> [WORK ITEM] The answer must be one number: how many lines in the records below contain the string "Hlen".
DATA PROVIDED: Begin
Lemma only_plain_py_int (v : value) : only_plain (py_int v).
Proof. unfold py_int, int_of_str. plain. Qed.

Lemma only_plain__iso_utc (ts : Z) : only_plain (_iso_utc ts).
Proof. unfold _iso_utc. plain. Qed.

Lemma only_plain_or_empty_lower (v : value) : only_plain (or_empty_lower v).
Proof. unfold or_empty_lower. plain. Qed.

#[local] Hint Resolve only_plain_py_get only_plain_py_getitem only_plain_py_iter
  only_plain_py_int only_plain__iso_utc only_plain_or_empty_lower : plain.

Lemma only_plain__direction (me f t : value) : only_plain (_direction me f t).
Proof. unfold _direction. plain. Qed.

Lemma only_plain__fix (a : Decimal) : only_plain (_fix a).
Proof. unfold _fix. plain. Qed.

Lemma only_plain_Decimal_of (v : value) : only_plain (Decimal_of v).
Proof. unfold Decimal_of, Decimal_of_str. plain. Qed.

#[local] Hint Resolve only_plain__direction only_plain__fix only_plain_Decimal_of : plain.

Lemma only_plain_truediv (a b : Decimal) : only_plain (truediv a b).
Proof. unfold truediv. plain. Qed.

Lemma only_plain_pow10 (n : Z) : only_plain (pow10 n).
Proof. unfold pow10. plain. Qed.

Lemma only_plain_normalize (a : Decimal) : only_plain (normalize a).
Proof. unfold normalize. plain. Qed.

#[local] Hint Resolve only_plain_truediv only_plain_pow10 only_plain_normalize : plain.

Lemma only_plain__fmt_amount (raw : value) (d : Z) : only_plain (_fmt_amount raw d).
Proof. unfold _fmt_amount. plain. Qed.

#[local] Hint Resolve only_plain__fmt_amount : plain.

Lemma only_plain__normalize_eth_item (me : pystr) (it : value) :
  only_plain (_normalize_eth_item me it).
Proof. unfold _normalize_eth_item, _wei_to_eth. plain. Qed.

Lemma only_plain__normalize_erc20_item (me : pystr) (it : value) :
  only_plain (_normalize_erc20_item me it).
Proof. unfold _normalize_erc20_item. plain. Qed.

Lemma only_plain_mapM {A B : Type} (f : A -> result B) (l : list A) :
  (forall x, only_plain (f x)) -> only_plain (mapM f l).
Proof.
  intros Hf. induction l as [|x l IH]; cbn [mapM]; [exact I|].
  apply only_plain_bind; [apply Hf|]. intros b.
  apply only_plain_bind; [exact IH|]. intros bs. exact I.
Qed.

Lemma only_plain_sort_key (x : value) : only_plain (sort_key x).
Proof. unfold sort_key. plain. Qed.

Lemma only_plain_count_type (ty : pystr) (l : list value) : only_plain (count_type ty l).
Proof.
  unfold count_type. apply only_plain_bind; [|intros; exact I].
  apply only_plain_mapM. intros x. apply only_plain_py_getitem.
Qed.

Lemma only_plain_merge_feed (address : pystr) (N : Z) (eth_items erc20_items : list value) :
  only_plain (merge_feed address N eth_items erc20_items).
Proof.
  unfold merge_feed. cbv zeta.
  apply only_plain_bind; [apply only_plain_mapM, only_plain_sort_key|]. intros keys.
  apply only_plain_bind; [apply only_plain_count_type|]. intros n1.
  apply only_plain_bind; [apply only_plain_count_type|]. intros n2. exact I.
Qed.

Lemma only_plain_records_of (body : value) : only_plain (records_of body).
Proof. unfold records_of. plain. Qed.

(** The gateway fails with one of its two answers, or with an exception
    nothing catches. *)
Lemma gateway_result_raises (net : upstream) (q : value) (e : exn) :
  gateway_result net q = Raise e ->
  gateway_failure e \/ e = Unhandled \/ e = NotModelled.
Proof.
  unfold gateway_result. destruct (net q) as [|data].
  - intros [= <-]. auto.
  - unfold translate_body, str_field.
    destruct (py_get data "status" VNone) as [s|e0] eqn:Es.
    2:{ pose proof (only_plain_py_get data "status" VNone) as Hp. rewrite Es in Hp.
        cbn [bind]. intros [= <-]. right. exact Hp. }
    destruct (py_get data "message" (VStr [])) as [m|e0] eqn:Em.
    2:{ pose proof (only_plain_py_get data "message" (VStr [])) as Hp. rewrite Em in Hp.
        cbn [bind]. intros [= <-]. right. exact Hp. }
    cbn [bind].
    destruct (str_eqb (py_str s) "0" && str_eqb (py_str m) "NOTOK").
    + destruct (py_get data "result" VNone) as [r|e0] eqn:Er.
      2:{ pose proof (only_plain_py_get data "result" VNone) as Hp. rewrite Er in Hp.
          cbn [bind]. intros [= <-]. right. exact Hp. }
      cbn [bind]. cbv zeta.
      destruct (contains (lower (py_str (py_or r (VStr "Etherscan NOTOK")))) "rate limit")
        eqn:Ec; intros [= <-]; left;
        exists (py_str (py_or r (VStr "Etherscan NOTOK"))); [left | right]; now split.
    + destruct (_ && _); discriminate.
Qed.

Lemma fetch_raises (net : upstream) (q : value) (f : value -> result value) (e : exn) :
  (forall x, only_plain (f x)) ->
  (body <- gateway_result net q ;; its <- records_of body ;; mapM f its) = Raise e ->
  gateway_failure e \/ e = Unhandled \/ e = NotModelled.
Proof.
  intros Hf. destruct (gateway_result net q) as [body|e0] eqn:Eg; cbn [bind].
  - intros H. right.
    assert (Hp : only_plain (its <- records_of body ;; mapM f its)).
    { apply only_plain_bind; [apply only_plain_records_of|].
      intros its. now apply only_plain_mapM. }
    rewrite H in Hp. exact Hp.
  - intros [= <-]. eapply gateway_result_raises, Eg.
Qed.



(** *** Failures of the gateway and of single records *)

(** X9: a gateway call that fails fails the request with the same
    exception and nothing more is sent: after a failed native-coin call
    the token query is never made, and after a failed token call the
    native-coin items already normalized are dropped. *)
Theorem gateway_failure_fails_request (net : upstream) (address : pystr) (N : Z)
    (log : list value) :
  _is_valid_address address = true -> 1 <= N <= 200 ->
  (forall e log1,
      _etherscan net (txlist_params address N) log = (Raise e, log1) ->
      get_transactions net address (Some N) log = (Raise e, log1)) /\
  (forall body its eth_items e log1 log2,
      _etherscan net (txlist_params address N) log = (Ok body, log1) ->
      records_of body = Ok its ->
      mapM (_normalize_eth_item address) its = Ok eth_items ->
      _etherscan net (tokentx_params address N) log1 = (Raise e, log2) ->
      get_transactions net address (Some N) log = (Raise e, log2)).
Proof.
  intros Hv HN. unfold get_transactions, query_limit.
  replace ((N <? 1) || (200 <? N)) with false
    by (symmetry; apply orb_false_iff; split; apply Z.ltb_ge; lia).
  unfold bindE at 1. unfold lift at 1. rewrite Hv. cbn [negb].
  unfold bindE, lift. split.
  - intros e log1 H. now rewrite H.
  - intros body its eth e log1 log2 H1 Hr Hm H2. rewrite H1.
    unfold records_of in Hr.
    destruct (py_get body "result" (VList [])) as [r|]; [|discriminate Hr].
    cbn [bind] in Hr. now rewrite Hr, Hm, H2.
Qed.

Lemma gateway_failure_fails_request_witness :
  get_transactions unreachable_net sample_address (Some 25) [] =
  (Raise Unhandled, [with_apikey (txlist_params sample_address 25)]).
Proof.
  apply (proj1 (gateway_failure_fails_request unreachable_net sample_address 25 []
                  ltac:(vm_compute; reflexivity) ltac:(lia))).
  vm_compute. reflexivity.
Defined.

Lemma mapM_raise {A B : Type} (f : A -> result B) (l : list A) (x : A) (e0 : exn) :
  In x l -> f x = Raise e0 -> exists e, mapM f l = Raise e.
Proof.
  intros Hin Hx. induction l as [|a l IH]; [contradiction|].
  cbn [mapM]. destruct Hin as [-> | Hin].
  - rewrite Hx. now exists e0.
  - destruct (f a) as [b|e]; cbn [bind]; [|now exists e].
    destruct (IH Hin) as [e ->]. now exists e.
Qed.



(** *** Requests that are answered *)

Lemma translate_no_transactions (data : value) (message : pystr) :
  status_message data "0" message -> prefix_ci "no transactions" message ->
  translate_body data = Ok (VDict [(lit "status", VStr "1"); (lit "result", VList [])]).
Proof.
  intros Hsm Hp. rewrite (translate_body_eq _ _ _ Hsm).
  apply startswith_lower_spec in Hp; [|reflexivity].
  destruct (str_eqb message "NOTOK") eqn:En.
  - apply str_eqb_eq in En. subst message. discriminate Hp.
  - rewrite Hp. now rewrite andb_false_r.
Qed.

(** X10: when the explorer answers both queries with status "0" and a
    message that starts with "no transactions" up to case, the request is
    answered, with the empty feed: no item, [returned] 0 and both counts
    0. *)
Theorem no_activity_empty_feed (net : upstream) (address : pystr) (N : Z)
    (q1 q2 b1 b2 : value) (m1 m2 : pystr) (log : list value) :
  _is_valid_address address = true -> 1 <= N <= 200 ->
  answers net (txlist_params address N) q1 b1 ->
  status_message b1 "0" m1 -> prefix_ci "no transactions" m1 ->
  answers net (tokentx_params address N) q2 b2 ->
  status_message b2 "0" m2 -> prefix_ci "no transactions" m2 ->
  get_transactions net address (Some N) log =
  (Ok (VDict [(lit "address", VStr address);
              (lit "returned", VInt 0);
              (lit "counts", VDict [(lit "ETH", VInt 0); (lit "ERC20", VInt 0)]);
              (lit "items", VList [])]),
   log ++ [q1; q2]).
Proof.
  intros Hv HN A1 S1 P1 A2 S2 P2.
  rewrite (get_transactions_fetched net address N q1 q2 [] [] log Hv HN).
  - rewrite merge_feed_eq by (try constructor; lia).
    cbn [app]. change (sorted_feed []) with (@nil value).
    now rewrite firstn_nil.
  - exists b1, b2, (VDict [(lit "status", VStr "1"); (lit "result", VList [])]),
           (VDict [(lit "status", VStr "1"); (lit "result", VList [])]), [], [].
    exact (conj A1 (conj (translate_no_transactions _ _ S1 P1)
            (conj eq_refl (conj eq_refl
              (conj A2 (conj (translate_no_transactions _ _ S2 P2)
                (conj eq_refl eq_refl))))))).
Qed.

Lemma no_activity_empty_feed_witness :
  get_transactions empty_net sample_address (Some 25) [] =
  (Ok (VDict [(lit "address", VStr sample_address);
              (lit "returned", VInt 0);
              (lit "counts", VDict [(lit "ETH", VInt 0); (lit "ERC20", VInt 0)]);
              (lit "items", VList [])]),
   [] ++ [with_apikey (txlist_params sample_address 25);
          with_apikey (tokentx_params sample_address 25)]).
Proof.
  assert (Hp : prefix_ci "no transactions" "No transactions found")
    by (exists (lit "No transactions"), (lit " found"); split; reflexivity).
  apply (no_activity_empty_feed empty_net sample_address 25
           (with_apikey (txlist_params sample_address 25))
           (with_apikey (tokentx_params sample_address 25))
           no_transactions_body no_transactions_body
           "No transactions found" "No transactions found" []).
  - vm_compute. reflexivity.
  - lia.
  - split; reflexivity.
  - split; reflexivity.
  - exact Hp.
  - split; reflexivity.
  - split; reflexivity.
  - exact Hp.
Defined.

Lemma In_skipn {A : Type} (n : nat) (l : list A) (x : A) :
  In x (skipn n l) -> In x l.
Proof.
  intros H. rewrite <- (firstn_skipn n l). apply in_or_app. now right.
Qed.

Lemma sorted_firstn_skipn {A : Type} (R : A -> A -> Prop) (l : list A) (n : nat)
    (x y : A) :
  StronglySorted R l -> In x (firstn n l) -> In y (skipn n l) -> R x y.
Proof.
  intros Hs. revert n. induction Hs as [|a l Hs IH Ha]; intros n Hx Hy.
  - destruct n; contradiction.
  - destruct n as [|n]; [contradiction|].
    cbn [firstn skipn] in Hx, Hy. destruct Hx as [-> | Hx].
    + rewrite Forall_forall in Ha. apply Ha. eapply In_skipn, Hy.
    + now apply (IH n).
Qed.

Lemma eth_fetch_items (net : upstream) (address : pystr) (N : Z) (eth_items : list value) :
  eth_fetch net address N = Ok eth_items -> Forall is_item eth_items.
Proof.
  unfold eth_fetch. intros H.
  destruct (gateway_result _ _) as [body|]; [cbn [bind] in H|discriminate H].
  destruct (records_of body) as [its|]; [cbn [bind] in H|discriminate H].
  eapply Forall_impl; [|exact (mapM_Forall _ _ _ H)].
  intros x [it Hx]. eapply eth_item_is_item, Hx.
Qed.

Lemma erc20_fetch_items (net : upstream) (address : pystr) (N : Z) (erc20_items : list value) :
  erc20_fetch net address N = Ok erc20_items -> Forall is_item erc20_items.
Proof.
  unfold erc20_fetch. intros H.
  destruct (gateway_result _ _) as [body|]; [cbn [bind] in H|discriminate H].
  destruct (records_of body) as [its|]; [cbn [bind] in H|discriminate H].
  eapply Forall_impl; [|exact (mapM_Forall _ _ _ H)].
  intros x [it Hx]. eapply erc20_item_is_item, Hx.
Qed.

Lemma get_transactions_answer (net : upstream) (address : pystr) (N : Z)
    (eth_items erc20_items : list value) (log : list value) :
  _is_valid_address address = true -> 1 <= N <= 200 ->
  eth_fetch net address N = Ok eth_items ->
  erc20_fetch net address N = Ok erc20_items ->
  fst (get_transactions net address (Some N) log) =
  Ok (feed address (firstn (Z.to_nat N) (sorted_feed (eth_items ++ erc20_items)))).
Proof.
  intros Hv HN He Hr. rewrite get_transactions_eq. unfold query_limit.
  replace ((N <? 1) || (200 <? N)) with false
    by (symmetry; apply orb_false_iff; split; apply Z.ltb_ge; lia).
  rewrite Hv, He. cbv zeta. rewrite Hr. cbn [fst].
  apply merge_feed_eq; [lia|].
  apply Forall_app. split; [eapply eth_fetch_items | eapply erc20_fetch_items]; eassumption.
Qed.

(** X11: an answered request returns [min N total] of the [total] items it
    normalized, says so under [returned], and leaves out only items that
    are at most as recent as every item it returns. *)
Theorem feed_top_n (net : upstream) (address : pystr) (N : Z)
    (eth_items erc20_items : list value) (log : list value) :
  _is_valid_address address = true -> 1 <= N <= 200 ->
  eth_fetch net address N = Ok eth_items ->
  erc20_fetch net address N = Ok erc20_items ->
  exists latest rest,
    fst (get_transactions net address (Some N) log) = Ok (feed address latest) /\
    Permutation (latest ++ rest) (eth_items ++ erc20_items) /\
    Z.of_nat (length latest)
      = Z.min N (Z.of_nat (length eth_items) + Z.of_nat (length erc20_items)) /\
    py_get (feed address latest) "returned" VNone
      = Ok (VInt (Z.min N (Z.of_nat (length eth_items) + Z.of_nat (length erc20_items)))) /\
    (forall x y, In x latest -> In y rest -> timestamp_of y <= timestamp_of x).
Proof.
  intros Hv HN He Hr.
  set (sorted := sorted_feed (eth_items ++ erc20_items)).
  exists (firstn (Z.to_nat N) sorted), (skipn (Z.to_nat N) sorted).
  assert (Hlen : Z.of_nat (length (firstn (Z.to_nat N) sorted))
                 = Z.min N (Z.of_nat (length eth_items) + Z.of_nat (length erc20_items))).
  { rewrite length_firstn. unfold sorted.
    rewrite (Permutation_length (sorted_feed_perm (eth_items ++ erc20_items))).
    rewrite length_app. lia. }
  split; [now apply get_transactions_answer|].
  split; [rewrite firstn_skipn; apply sorted_feed_perm|].
  split; [exact Hlen|].
  split; [cbn; now rewrite Hlen|].
  intros x y Hx Hy.
  exact (sorted_firstn_skipn newer_first sorted (Z.to_nat N) x y
           (sorted_feed_sorted _) Hx Hy).
Qed.
(** X8: [good_error] is set for nothing but an include error: when
    [next_show] sets it, the flag was unset before, the first error
    code of the line is 1083 and the string returned stands between
    the last two quotes of the line. *)
Theorem next_show_good_error l g r :
  next_show l g = Done (r, true) ->
  g = false
  /\ (exists p, find_code l 0 l = Some p /\ substring p 4 l = "1083")
  /\ exists a b, l = a +:+ String "'" (r +:+ String "'" b)
                 /\ has_char "'" r = false /\ has_char "'" b = false.
Proof.
  unfold next_show. destruct g; [discriminate|].
  destruct (find_code l 0 l) as [p|] eqn:Hcode.
  2:{ intros H.
      repeat match type of H with
             | context [match ?x with _ => _ end] => destruct x
             end; discriminate. }
  destruct (String.eqb (substring p 4 l) "1083") eqn:Hnum; [|discriminate].
  apply String.eqb_eq in Hnum.
  destruct (rfind "'" l) as [p2|] eqn:H2; [|discriminate].
  destruct (Nat.eqb_spec p2 0) as [|Hp2]; [discriminate|]. cbn [negb].
  destruct (rfind_Some _ _ _ H2) as (a2 & b & El & L2 & Hb).
  unfold rfind_to. replace (S (p2 - 1)) with (String.length a2) by lia.
  subst l. rewrite substring_prefix.
  destruct (rfind "'" a2) as [p1|] eqn:H1; [|discriminate].
  destruct (rfind_Some _ _ _ H1) as (a & f & Ea & L1 & Hf).
  intros [= <-]. split; [reflexivity|]. split; [exists p; auto|].
  exists a, b. subst a2 p1 p2.
  replace (String.length (a +:+ String "'" f) - String.length a - 1)%nat
    with (String.length f) by (rewrite length_app_string; simpl; lia).
  replace (S (String.length a))
    with (String.length (a +:+ String "'" EmptyString))
    by (rewrite length_app_string; simpl; lia).
  replace ((a +:+ String "'" f) +:+ String "'" b)
    with ((a +:+ String "'" EmptyString) +:+ f +:+ String "'" b)
    by (norm_app; reflexivity).
  rewrite substring_middle. repeat split; auto. norm_app. reflexivity.
Qed.
(** * Emirates ID extractor: the text-to-record pipeline

    A shallow embedding of [emirates_id_extractor.py]
    ([EmiratesIDExtractor.extract_using_regex], [process_and_query],
    [upload_to_s3], [extract_text_from_image]) together with the
    properties of the extraction pipeline.

    Python values are modelled as follows.
    - [str] is [string], a sequence of 8-bit characters; a dictionary is
      a [gmap] keyed by strings.
    - The value returned by [json.loads] is a [json] tree.
    - An exception is a value of [exn]; code that may raise returns
      [exn + A], and code that also touches the document store or calls
      the model runs in the monad [M], a state of the world threaded
      through, which is kept when an exception is raised.
    - The functions of the Python library that the code calls
      ([str.upper], [str.strip], [json.loads], the character classes of
      [re]) are the fields of the class [PyLib], so that what is proved
      for every [PyLib] holds whatever these functions do on the
      characters outside ASCII.  The instance [ascii_lib] implements
      them on ASCII text and is used to run the code on concrete inputs.
    - [re.search] and [re.findall] are a backtracking matcher [rx] over
      the syntax tree of the pattern, greedy as the one of [re]; the
      relation [matches] says what a pattern matches independently of
      the order in which the matcher tries, and [rx_sound] and
      [rx_complete] relate the two; which of the matches the greedy
      matcher takes is proved where a property needs it
      ([name_match_longest]).
    - The services outside the program (object store, OCR, retrieval
      and model) answer as a record [Services] says; each of their
      calls, the removal of the stored object included, may fail. *)

From Stdlib Require Import String Ascii List ZArith Bool Lia.
From stdpp Require Import gmap strings.

Open Scope string_scope.

(** Let [simpl] compute the concatenation of strings. *)
#[global] Arguments String.append !s1 s2 : simpl nomatch.

(** ** Strings *)

(** [needle in hay] on two Python strings. *)
Fixpoint str_contains (needle hay : string) : bool :=
  String.prefix needle hay
  || match hay with
     | EmptyString => false
     | String _ hay' => str_contains needle hay'
     end.

(** [s[:n]] *)
Fixpoint str_take (n : nat) (s : string) : string :=
  match n, s with
  | S n', String c s' => String c (str_take n' s')
  | _, _ => EmptyString
  end.

(** [s[n:]] *)
Fixpoint str_drop (n : nat) (s : string) : string :=
  match n, s with
  | S n', String _ s' => str_drop n' s'
  | _, _ => s
  end.

(** [sep.join(xs)] *)
Fixpoint str_join (sep : string) (xs : list string) : string :=
  match xs with
  | [] => EmptyString
  | [x] => x
  | x :: xs' => x ++ sep ++ str_join sep xs'
  end.

(** [os.path.basename]: what follows the last slash. *)
Fixpoint basename_aux (acc : string) (s : string) : string :=
  match s with
  | EmptyString => acc
  | String c s' => if Ascii.eqb c "/" then basename_aux s' s' else basename_aux acc s'
  end.

Definition basename (path : string) : string := basename_aux path path.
DATA PROVIDED: End
> [RESULT BELOW] 3